### [Work instructions]
Report how many lines in the entries below hold the word "split". Your answer is that number alone.
--- Data provided Enclosed Below ---
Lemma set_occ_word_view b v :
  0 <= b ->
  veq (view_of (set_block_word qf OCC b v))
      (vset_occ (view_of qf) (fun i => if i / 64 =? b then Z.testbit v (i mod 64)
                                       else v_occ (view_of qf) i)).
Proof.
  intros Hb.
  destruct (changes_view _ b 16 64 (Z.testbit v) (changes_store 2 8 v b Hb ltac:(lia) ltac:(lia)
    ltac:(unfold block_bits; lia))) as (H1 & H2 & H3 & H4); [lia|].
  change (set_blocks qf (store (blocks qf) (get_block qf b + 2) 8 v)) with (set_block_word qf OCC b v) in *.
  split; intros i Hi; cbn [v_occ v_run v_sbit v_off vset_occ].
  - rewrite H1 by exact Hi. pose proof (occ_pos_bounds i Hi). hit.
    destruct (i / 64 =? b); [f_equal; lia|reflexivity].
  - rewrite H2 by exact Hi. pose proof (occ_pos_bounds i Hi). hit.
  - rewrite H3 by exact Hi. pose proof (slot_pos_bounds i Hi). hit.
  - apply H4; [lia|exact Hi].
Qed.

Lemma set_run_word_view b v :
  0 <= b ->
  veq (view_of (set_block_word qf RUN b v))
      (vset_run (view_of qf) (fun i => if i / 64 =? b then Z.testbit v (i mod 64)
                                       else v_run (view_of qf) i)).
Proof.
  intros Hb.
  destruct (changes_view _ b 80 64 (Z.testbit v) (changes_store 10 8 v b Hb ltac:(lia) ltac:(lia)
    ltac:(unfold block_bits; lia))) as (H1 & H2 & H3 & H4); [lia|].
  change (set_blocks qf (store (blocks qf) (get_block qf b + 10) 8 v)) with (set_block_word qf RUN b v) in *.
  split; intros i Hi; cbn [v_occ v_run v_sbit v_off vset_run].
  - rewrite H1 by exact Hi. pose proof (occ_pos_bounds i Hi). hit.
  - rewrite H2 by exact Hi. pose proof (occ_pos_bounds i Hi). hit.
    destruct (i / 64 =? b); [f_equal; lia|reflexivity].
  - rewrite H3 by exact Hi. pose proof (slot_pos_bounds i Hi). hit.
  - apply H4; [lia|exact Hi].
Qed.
--- End of Enclosed Data provided ---
--- Data provided Enclosed Below ---
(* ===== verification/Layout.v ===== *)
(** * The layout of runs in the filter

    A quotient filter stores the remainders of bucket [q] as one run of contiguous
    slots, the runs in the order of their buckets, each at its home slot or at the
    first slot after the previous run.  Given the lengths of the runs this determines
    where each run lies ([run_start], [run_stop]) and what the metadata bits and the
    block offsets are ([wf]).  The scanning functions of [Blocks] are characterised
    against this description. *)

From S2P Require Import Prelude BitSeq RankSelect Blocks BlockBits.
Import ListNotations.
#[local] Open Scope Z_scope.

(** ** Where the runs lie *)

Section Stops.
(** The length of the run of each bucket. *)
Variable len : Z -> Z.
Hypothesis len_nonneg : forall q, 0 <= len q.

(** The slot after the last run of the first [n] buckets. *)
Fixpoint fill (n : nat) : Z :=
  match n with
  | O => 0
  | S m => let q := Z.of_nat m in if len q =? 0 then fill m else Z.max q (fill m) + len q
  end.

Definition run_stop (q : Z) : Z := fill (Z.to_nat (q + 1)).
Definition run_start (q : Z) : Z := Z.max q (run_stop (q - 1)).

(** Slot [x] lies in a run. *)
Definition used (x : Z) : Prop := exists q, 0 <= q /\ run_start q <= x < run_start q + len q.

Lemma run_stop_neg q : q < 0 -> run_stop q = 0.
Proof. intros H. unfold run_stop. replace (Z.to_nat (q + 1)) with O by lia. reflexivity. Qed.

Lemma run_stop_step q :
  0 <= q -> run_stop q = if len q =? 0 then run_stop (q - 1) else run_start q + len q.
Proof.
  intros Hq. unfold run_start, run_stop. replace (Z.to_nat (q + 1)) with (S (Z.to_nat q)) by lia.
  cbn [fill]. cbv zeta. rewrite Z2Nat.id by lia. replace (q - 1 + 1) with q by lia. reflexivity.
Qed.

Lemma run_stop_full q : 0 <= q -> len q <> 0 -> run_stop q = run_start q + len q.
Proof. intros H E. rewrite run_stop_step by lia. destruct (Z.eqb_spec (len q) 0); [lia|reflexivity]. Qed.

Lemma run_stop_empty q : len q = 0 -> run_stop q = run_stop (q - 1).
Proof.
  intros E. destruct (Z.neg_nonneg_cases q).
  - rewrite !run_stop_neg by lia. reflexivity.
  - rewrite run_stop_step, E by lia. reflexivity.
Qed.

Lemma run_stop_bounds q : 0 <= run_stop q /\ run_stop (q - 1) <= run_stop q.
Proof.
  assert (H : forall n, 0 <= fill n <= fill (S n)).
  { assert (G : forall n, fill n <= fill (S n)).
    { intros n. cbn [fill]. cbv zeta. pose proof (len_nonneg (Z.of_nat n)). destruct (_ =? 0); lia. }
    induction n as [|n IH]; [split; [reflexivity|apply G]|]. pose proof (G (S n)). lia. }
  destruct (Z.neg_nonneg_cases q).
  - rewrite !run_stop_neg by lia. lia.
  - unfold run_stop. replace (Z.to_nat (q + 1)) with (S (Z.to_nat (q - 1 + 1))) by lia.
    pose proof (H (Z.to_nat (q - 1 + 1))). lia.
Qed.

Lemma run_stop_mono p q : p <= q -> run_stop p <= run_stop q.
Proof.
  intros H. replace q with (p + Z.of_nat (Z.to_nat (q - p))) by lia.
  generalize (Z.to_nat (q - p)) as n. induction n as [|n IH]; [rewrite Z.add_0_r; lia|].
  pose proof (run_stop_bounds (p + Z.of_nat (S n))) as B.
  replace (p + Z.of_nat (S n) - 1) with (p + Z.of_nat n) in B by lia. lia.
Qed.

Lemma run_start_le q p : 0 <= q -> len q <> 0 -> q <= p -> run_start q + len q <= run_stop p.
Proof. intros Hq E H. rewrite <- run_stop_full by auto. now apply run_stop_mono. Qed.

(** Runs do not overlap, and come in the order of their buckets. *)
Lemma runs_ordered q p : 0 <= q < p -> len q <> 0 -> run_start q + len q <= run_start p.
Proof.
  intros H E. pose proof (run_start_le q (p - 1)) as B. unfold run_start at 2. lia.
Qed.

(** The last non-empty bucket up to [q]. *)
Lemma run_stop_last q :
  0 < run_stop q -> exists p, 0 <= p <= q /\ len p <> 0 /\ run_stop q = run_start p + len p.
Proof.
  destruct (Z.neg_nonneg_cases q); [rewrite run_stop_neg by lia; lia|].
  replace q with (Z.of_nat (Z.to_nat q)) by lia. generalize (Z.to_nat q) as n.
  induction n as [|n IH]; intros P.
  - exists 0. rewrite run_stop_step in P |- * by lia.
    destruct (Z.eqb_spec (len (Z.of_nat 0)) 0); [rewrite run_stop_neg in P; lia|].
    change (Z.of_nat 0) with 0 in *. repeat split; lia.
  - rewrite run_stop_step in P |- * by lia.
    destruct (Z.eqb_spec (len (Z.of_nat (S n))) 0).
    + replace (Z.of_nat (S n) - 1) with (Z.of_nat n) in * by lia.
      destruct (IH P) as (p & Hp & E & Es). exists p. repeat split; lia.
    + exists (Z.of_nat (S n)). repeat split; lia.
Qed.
--- End of Enclosed Data provided ---
### [Written answer]
6